PrintNightmare — Windows Print Spooler Remote Code Execution
A remote-code-execution vulnerability in the Windows Print Spooler service allows an authenticated attacker to run arbitrary code with SYSTEM privileges, or a domain-authenticated attacker to compromise a domain controller, by abusing the spooler's remote printer-driver installation functionality.
- Vendor
- Microsoft
- Product
- Windows Print Spooler
- CVSS
- 8.8
- Status
- kev
- Published
CVE-2021-34527, dubbed “PrintNightmare,” is a remote-code-execution flaw in the Windows Print Spooler service, which runs by default — and typically with SYSTEM privileges — on nearly every Windows machine, including domain controllers.
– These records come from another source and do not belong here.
(** The coin is found in the map of the first block's kernels *)
Definition new_search : StakeSearch := mkSearch ∅ 0 1403455980 0.
Definition first_block : list Z → base_uint := λ _, sample_hash 1.
Definition kernel_headers : Z → Z → option CBlock := λ _ _, Some kernel_block.
Abbreviation filling := (FillMap false first_block 500 true mine_of 0 kernel_tree stake_disk kernel_headers (view_of income 1403456000) 1403456000 1403456000 toy_keys income_wallet new_search).
Definition filled (r : option (bool * Wallet * StakeSearch)) : bool := match r with Some (true, _, _) => true | _ => false end.
Definition filled_parts (r : option (bool * Wallet * StakeSearch)) : Wallet * StakeSearch := match r with Some (_, w, s) => (w, s) | None => (income_wallet, new_search) end.
Lemma filled_some r : filled r = true → r = Some (true, (filled_parts r).1, (filled_parts r).2).
Proof. by destruct r as [[[[] w] s]|]. Qed.
Definition scan_found (r : option (option (Coin * (base_uint * Z)) * StakeSearch)) : bool := match r with Some (Some _, _) => true | _ => false end.
Lemma income_scannable (M : WalletMap) : persist <$> M = persist <$> income_map → scannable false first_block kernel_tree stake_disk kernel_headers M 1403456000 0x1f00ffff.
Proof.
  intros (t & -> & Ht)%income_only. split; [vm_compute; congruence|]. intros c t' out x block n [Et Eo _ _ Eb _ _]. injection Eb as <-.
  apply lookup_singleton_Some in Et as [Hc <-]. rewrite Ht in *. assert (Ho : out = mkTxOut 5000000 toy_script) by (cbn [vout income] in Eo; apply list_lookup_singleton_Some in Eo as [_ <-]; done).
  subst out. repeat split; vm_compute; congruence.
Qed.

(** A kernel of the full age is taken again as a further input, so that the coinstake
    spends the same output twice and no block with it is valid *)
Definition savings : CTransaction := mkTx 1 1400000000 (vin income) [mkTxOut 5000000 toy_script; mkTxOut 3000000 toy_script; mkTxOut 9000000 toy_script] 0.
Definition savings_map : WalletMap := {[GetHash savings := in_block savings]}.
Abbreviation old_stake := (CreateCoinStake false 500 true mine_of 0 10 first_entry (mkDisk ∅ (λ _, None) (λ _ _, None)) None (view_of savings 1411232000) stake_chain toy_keys (mkWallet savings_map savings_map 1 ∅ [])
  (GetHash savings) 0 1411232000 0x1c00ffff (mkTx 1 0 [] [] 0) ∅).
Example kernel_twice : stake_made old_stake = true ∧ (1 < length (filter (λ i, COutPoint_eqb (prevout i) (mkOutPoint (GetHash savings) 0) = true) (vin (stake_parts old_stake).1.1.1)))%nat ∧
  (CheckTransaction (stake_parts old_stake).1.1.1).1 = false.
Proof. split; [vm_compute; reflexivity|]. split; [apply Nat.ltb_lt|]; vm_compute; reflexivity. Qed.
(** * b2b-ingress-manager: a shallow embedding of the reconciliation core

    The development follows the packages of the repository:

    - [net]: the functions of Go's [net] package that the program calls
      ([ParseIP], [To4], [ParseCIDR], [CIDRMask], [IPMask.Size]);
    - [models]: the structs of [internal/models] with [Validate] and
      [CompareIPs];
    - [nftables]: the rule compiler ([generateExpressionsForRule],
      [byteOrder], [ApplyRules]);
    - [database]: the store ([internal/database]), as explicit state passing
      over the tables of the schema, with transactions and a fault oracle
      for the statements that can fail;
    - [main]: the reconciliation tick [updateNFTables];
    - [api]: the REST handlers of [internal/api] the properties are about.

    The health checker reaches the store only through
    [LogAvailabilityChange], which is part of [database].

    Machine integers: [uint] identifiers are [N], [int] fields are [Z],
    bytes are [Z] in 0..255, [time.Time] is a [Z] clock reading. *)

From Stdlib Require Import ZArith NArith List Ascii String Lia Bool Permutation Sorted.
From stdpp Require Import base option list gmap strings pretty.

Local Open Scope Z_scope.

Definition byte := Z.

(** ** Package net (Go standard library, as called by the program) *)
Module net.

(** [net.IP] is a byte slice; the nil slice is the empty list. *)
Definition IP := list byte.
Definition IPMask := list byte.

Definition is_nil {A} (s : list A) : bool :=
  match s with [] => true | _ => false end.

Definition has_ellipsis (e : option nat) : bool :=
  match e with Some _ => true | None => false end.

Definition chars (s : string) : list ascii := list_ascii_of_string s.

Definition code (c : ascii) : Z := Z.of_N (N_of_ascii c).
(** * COVIDx CT dataset constructor: the notebook [create_COVIDx_CT.ipynb]

    A shallow embedding of the notebook's driver cells (manifest
    accumulation, image-count printing) and of its verification cell, with
    the properties of the specification stated and proved over it. *)

From Stdlib Require Import String Ascii List ZArith Arith Bool Lia DecimalString.
Import ListNotations.
Open Scope string_scope.

(** ** Python primitives used by the notebook *)

Module Py.

(** The exceptions the notebook's cells can end with. *)
Inductive exn : Type :=
| ValueError (msg : string)        (* raise ValueError(msg) *)
| UnpackError (got : nat)          (* not enough values to unpack (expected 2, got n) *)
| IndexError                       (* string index out of range *)
| TypeError                        (* list indexed by a non-scalar array *)
| OSError (path : string)          (* open() failed *)
| ProcessorError (msg : string).   (* raised inside a source processor *)

(** Observable actions of a cell, in the order they happen. *)
Inductive event : Type :=
| EvGlob (pattern : string)
| EvOpen (path : string)
| EvExists (path : string)
| EvPrint (text : string).

(** State and exception monad: the state reached when an exception is
    raised is kept, as the notebook's globals are. *)
Definition M (S A : Type) : Type := S -> S * (exn + A).
(** * LotteryGenerator: a shallow embedding of [src/generators/LotteryGenerator.ts]

    The development follows the pipeline of the class: hex decoding of the
    beacon value, seed derivation, the ChaCha20-like generator closure, the
    Fisher-Yates sampler and the validator.  Numbers that the source keeps in
    [Uint32Array]/[Uint8Array] cells are integers of [Z] with the wrap-around
    of every store and every bitwise operator written out. *)

From Stdlib Require Import ZArith List Lia Bool String Ascii QArith Qround Qcanon.
From stdpp Require Import base tactics option list numbers sorting.
From stdpp Require Import pretty.

Local Open Scope Z_scope.

(** ** ECMAScript integer conversions and bitwise operators *)

(** [ToUint32]: the value modulo 2^32, in [0, 2^32). *)
Definition toUint32 (x : Z) : Z := x mod 2 ^ 32.

(** [ToInt32]: the value modulo 2^32, in [-2^31, 2^31). *)
Definition toInt32 (x : Z) : Z := (x + 2 ^ 31) mod 2 ^ 32 - 2 ^ 31.

(** [x << n]: both operands through [ToInt32]/[ToUint32], the count masked
    to five bits, the result an int32. *)
Definition js_shl (x n : Z) : Z :=
  toInt32 (Z.shiftl (toInt32 x) (Z.land (toUint32 n) 31)).

(** [x >>> n]: the left operand through [ToUint32], zero fill. *)
Definition js_ushr (x n : Z) : Z :=
  Z.shiftr (toUint32 x) (Z.land (toUint32 n) 31).

(** [x | y] and [x ^ y]: int32 operands, int32 result. *)
Definition js_or (x y : Z) : Z := Z.lor (toInt32 x) (toInt32 y).
Definition js_xor (x y : Z) : Z := Z.lxor (toInt32 x) (toInt32 y).

(** ** Typed arrays

    A [Uint32Array] is a list of words.  A store converts with [ToUint32];
    a store past the end is ignored (as stdpp's insert does).  A read past
    the end gives [undefined] in the source; every index the class uses on a
    [Uint32Array] is below 16, and the embedding reads 0 there. *)
Definition u32_get (arr : list Z) (i : nat) : Z := default 0 (arr !! i).
Definition u32_set (arr : list Z) (i : nat) (v : Z) : list Z :=
  <[i := toUint32 v]> arr.

(** A [Uint8Array] read inside a bitwise expression: [undefined] past the
    end, which [ToInt32] turns into 0. *)
Definition u8_get (arr : list Z) (i : nat) : Z := default 0 (arr !! i).

(** The invariant of a 16-word [Uint32Array]. *)
Definition word32 (x : Z) : Prop := 0 <= x < 2 ^ 32.
Definition words16 (arr : list Z) : Prop :=
  length arr = 16%nat /\ Forall word32 arr.
Definition is_byte (x : Z) : Prop := 0 <= x < 256.

(** ** quarterRound (lines 126-142)

    One definition per kind of statement of the body. *)

(** [state[x] = (state[x] + state[y]) >>> 0] *)
Definition stmt_add (x y : nat) (state : list Z) : list Z :=
  u32_set state x (toUint32 (u32_get state x + u32_get state y)).

(** [state[x] ^= state[y]] *)
Definition stmt_xor (x y : nat) (state : list Z) : list Z :=
  u32_set state x (js_xor (u32_get state x) (u32_get state y)).

(** [state[x] = ((state[x] << n) | (state[x] >>> m)) >>> 0] *)
Definition stmt_rot (x : nat) (n m : Z) (state : list Z) : list Z :=
  u32_set state x
    (toUint32 (js_or (js_shl (u32_get state x) n) (js_ushr (u32_get state x) m))).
It came to light after researchers accidentally published proof-of-concept exploit details publicly while a related, distinct spooler bug (CVE-2021-1675) was still being patched by Microsoft, forcing an emergency out-of-band advisory on July 1, 2021.
Why it mattered
The Print Spooler service’s remote printer-driver-installation capability could be abused by an authenticated attacker — including, critically, a low-privileged domain user — to install a malicious driver and execute code as SYSTEM. On a domain controller, where the spooler service commonly runs, this translated to a path to full domain compromise.
Microsoft’s initial patch was incomplete, and further point-in-time bypasses were reported for months afterward, leading many security teams to simply disable the Print Spooler service entirely on servers where printing wasn’t required — Microsoft’s own guidance for high-security environments. The vulnerability was added to CISA’s KEV catalog given confirmed active exploitation. Full patch and mitigation guidance is in Microsoft’s security advisory and at the NVD link above.